(Records contained in a dataset)
(* ===== verification/Order.v ===== *)
(** * Order: comparison functions

    What [Ord::cmp] promises, value by value, so that the promise can be carried through
    nested containers by induction; the lexicographic comparisons of slices and of
    tuples. *)
From Stdlib Require Import ZArith Lia.
From stdpp Require Import base list numbers.
From S2P Require Import Prelude Slice.
#[local] Open Scope Z_scope.

(** ** Laws *)

Record lawful_at {A} (cmp : A → A → comparison) (x : A) : Prop := {
  at_antisym : ∀ y, cmp y x = CompOpp (cmp x y);
  at_eq_l : ∀ y z, cmp x y = Eq → cmp x z = cmp y z;
  at_eq_r : ∀ y z, cmp y z = Eq → cmp x y = cmp x z;
  at_lt : ∀ y z, cmp x y = Lt → cmp y z = Lt → cmp x z = Lt;
  at_gt : ∀ y z, cmp x y = Gt → cmp y z = Gt → cmp x z = Gt;
}.

(** A total preorder. *)
Class LawfulCmp {A} (cmp : A → A → comparison) : Prop := lawful : ∀ x, lawful_at cmp x.

Lemma lawful_refl {A} (cmp : A → A → comparison) `{!LawfulCmp cmp} x : cmp x x = Eq.
Proof. pose proof (at_antisym _ _ (lawful x) x) as H. by destruct (cmp x x). Qed.

Lemma lawful_trans {A} (cmp : A → A → comparison) `{!LawfulCmp cmp} x y z c :
  cmp x y = c → cmp y z = c → cmp x z = c.
Proof.
  intros H1 H2. destruct c.
  - by rewrite (at_eq_l _ _ (lawful x) y z).
  - by apply (at_lt _ _ (lawful x) y z).
  - by apply (at_gt _ _ (lawful x) y z).
Qed.

(** The laws from antisymmetry, transitivity and the meaning of [Eq]. *)
Lemma lawful_eq {A} (cmp : A → A → comparison) :
  (∀ x y, cmp y x = CompOpp (cmp x y)) → (∀ x y, cmp x y = Eq → x = y) →
  (∀ x y z, cmp x y = Lt → cmp y z = Lt → cmp x z = Lt) → LawfulCmp cmp.
Proof.
  intros Ha He Ht x. split; [auto| | |eauto|].
  - by intros y z ->%He.
  - by intros y z ->%He.
  - intros y z H1 H2. rewrite (Ha z x), (Ht z y x); [done| |]; [by rewrite (Ha y z), H2|by rewrite (Ha x y), H1].
Qed.

(** Opposite comparisons, and comparisons of keys. *)
Lemma lawful_opp {A} (cmp : A → A → comparison) x : lawful_at cmp x → lawful_at (λ a b, CompOpp (cmp a b)) x.
Proof.
  intros [Ha El Er Hl Hg]. split.
  - intros y. by rewrite Ha.
  - intros y z H. apply CompOpp_iff in H. by rewrite (El y z).
  - intros y z H. apply CompOpp_iff in H. by rewrite (Er y z).
  - intros y z. rewrite !CompOpp_iff. apply Hg.
  - intros y z. rewrite !CompOpp_iff. apply Hl.
Qed.

#[export] Instance lawful_key {A B} (f : A → B) (cmp : B → B → comparison) :
  LawfulCmp cmp → LawfulCmp (λ x y, cmp (f x) (f y)).
Proof. intros H x. destruct (H (f x)). split; eauto. Qed.

#[export] Instance lawful_Z : LawfulCmp Z.compare.
Proof.
  apply lawful_eq.
  - apply Z.compare_antisym.
  - apply Z.compare_eq.
  - intros x y z. rewrite !Z.compare_lt_iff. lia.
Qed.

#[export] Instance lawful_bytes : LawfulCmp bytes_cmp.
Proof.
  apply lawful_eq.
  - apply bytes_cmp_antisym.
  - intros x y. apply bytes_cmp_eq.
  - apply bytes_lt_trans.
Qed.

(** ** Booleans *)

Definition bool_cmp (a b : bool) : comparison :=
  match a, b with false, true => Lt | true, false => Gt | _, _ => Eq end.

#[export] Instance lawful_bool : LawfulCmp bool_cmp.
Proof. apply lawful_eq; [by intros [] []|by intros [] []|by intros [] [] []]. Qed.

(** ** Tuples and slices *)

Definition then_cmp (a b : comparison) : comparison := match a with Eq => b | _ => a end.

Definition pair_cmp {A B} (ca : A → A → comparison) (cb : B → B → comparison) (x y : A * B) : comparison :=
  then_cmp (ca x.1 y.1) (cb x.2 y.2).

Fixpoint list_cmp {A} (cmp : A → A → comparison) (l r : list A) : comparison :=
  match l, r with
  | [], [] => Eq
  | [], _ => Lt
  | _, [] => Gt
  | x :: l, y :: r => then_cmp (cmp x y) (list_cmp cmp l r)
  end.

Lemma then_opp a b : CompOpp (then_cmp a b) = then_cmp (CompOpp a) (CompOpp b).
Proof. by destruct a. Qed.

Lemma then_Eq a b : then_cmp a b = Eq ↔ a = Eq ∧ b = Eq.
Proof. destruct a; naive_solver. Qed.

(** The step common to tuples and slices: first one part, then the rest. *)
Lemma then_lawful {A B C} (ca : A → A → comparison) (cb : B → B → comparison) (cc : C → C → comparison)
    (h : A → B → C) a b :
  (∀ a b a' b', cc (h a b) (h a' b') = then_cmp (ca a a') (cb b b')) →
  lawful_at ca a → lawful_at cb b →
  (∀ a' b', cc (h a' b') (h a b) = CompOpp (cc (h a b) (h a' b')))
  ∧ (∀ a1 b1 a2 b2, cc (h a b) (h a1 b1) = Eq → cc (h a b) (h a2 b2) = cc (h a1 b1) (h a2 b2))
  ∧ (∀ a1 b1 a2 b2, cc (h a1 b1) (h a2 b2) = Eq → cc (h a b) (h a1 b1) = cc (h a b) (h a2 b2))
  ∧ (∀ a1 b1 a2 b2, cc (h a b) (h a1 b1) = Lt → cc (h a1 b1) (h a2 b2) = Lt → cc (h a b) (h a2 b2) = Lt)
  ∧ (∀ a1 b1 a2 b2, cc (h a b) (h a1 b1) = Gt → cc (h a1 b1) (h a2 b2) = Gt → cc (h a b) (h a2 b2) = Gt).
Proof.
  intros E [Aa La Ra Ta Ga] [Ab Lb Rb Tb Gb]. split_and!; intros *; rewrite ?E.
  - by rewrite then_opp, Aa, Ab.
  - intros [H1 H2]%then_Eq. by rewrite (La _ a2 H1), (Lb _ b2 H2).
  - intros [H1 H2]%then_Eq. by rewrite (Ra _ _ H1), (Rb _ _ H2).
  - destruct (ca a a1) eqn:E1; cbn; intros H1 H2; try discriminate.
    + rewrite (La _ a2 E1). destruct (ca a1 a2); cbn in *; eauto.
    + destruct (ca a1 a2) eqn:E2; cbn in *; try discriminate.
      * by rewrite <- (Ra _ _ E2), E1.
      * by rewrite (Ta _ _ E1 E2).
  - destruct (ca a a1) eqn:E1; cbn; intros H1 H2; try discriminate.
    + rewrite (La _ a2 E1). destruct (ca a1 a2); cbn in *; eauto.
    + destruct (ca a1 a2) eqn:E2; cbn in *; try discriminate.
      * by rewrite <- (Ra _ _ E2), E1.
      * by rewrite (Ga _ _ E1 E2).
Qed.

Lemma pair_lawful {A B} (ca : A → A → comparison) (cb : B → B → comparison) p :
  lawful_at ca p.1 → lawful_at cb p.2 → lawful_at (pair_cmp ca cb) p.
Proof.
  intros Ha Hb. destruct p as [a b].
  destruct (then_lawful ca cb (pair_cmp ca cb) pair a b ltac:(done) Ha Hb) as (H1 & H2 & H3 & H4 & H5).
  split; repeat intros [? ?]; eauto.
Qed.

#[export] Instance lawful_pair {A B} (ca : A → A → comparison) (cb : B → B → comparison) :
  LawfulCmp ca → LawfulCmp cb → LawfulCmp (pair_cmp ca cb).
Proof. intros Ha Hb p. by apply pair_lawful. Qed.

Lemma list_lawful {A} (cmp : A → A → comparison) l : Forall (lawful_at cmp) l → lawful_at (list_cmp cmp) l.
Proof.
  induction 1 as [|x l Hx _ IH].
  - split; repeat intros [|? ?]; cbn; done.
  - destruct (then_lawful cmp (list_cmp cmp) (list_cmp cmp) cons x l ltac:(done) Hx IH) as (H1 & H2 & H3 & H4 & H5).
    split.
    + intros [|y m]; [done|]. apply H1.
    + intros [|y m] [|z n]; try done. apply H2.
    + intros [|y m] [|z n]; try done. apply H3.
    + intros [|y m] [|z n]; try done. apply H4.
    + intros [|y m] [|z n]; try done. apply H5.
Qed.

#[export] Instance lawful_list {A} (cmp : A → A → comparison) : LawfulCmp cmp → LawfulCmp (list_cmp cmp).
Proof. intros H l. apply list_lawful, Forall_forall. auto. Qed.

Exercise requirements
Above are the records; repeat exactly the lines from the one holding "then_cmp (ca x.1 y.1) (cb x.2 y.2)." down to the one holding "Proof. destruct a; naive_solver. Qed.", end lines included.

Written reply
  then_cmp (ca x.1 y.1) (cb x.2 y.2).

Fixpoint list_cmp {A} (cmp : A → A → comparison) (l r : list A) : comparison :=
  match l, r with
  | [], [] => Eq
  | [], _ => Lt
  | _, [] => Gt
  | x :: l, y :: r => then_cmp (cmp x y) (list_cmp cmp l r)
  end.

Lemma then_opp a b : CompOpp (then_cmp a b) = then_cmp (CompOpp a) (CompOpp b).
Proof. by destruct a. Qed.

Lemma then_Eq a b : then_cmp a b = Eq ↔ a = Eq ∧ b = Eq.
Proof. destruct a; naive_solver. Qed.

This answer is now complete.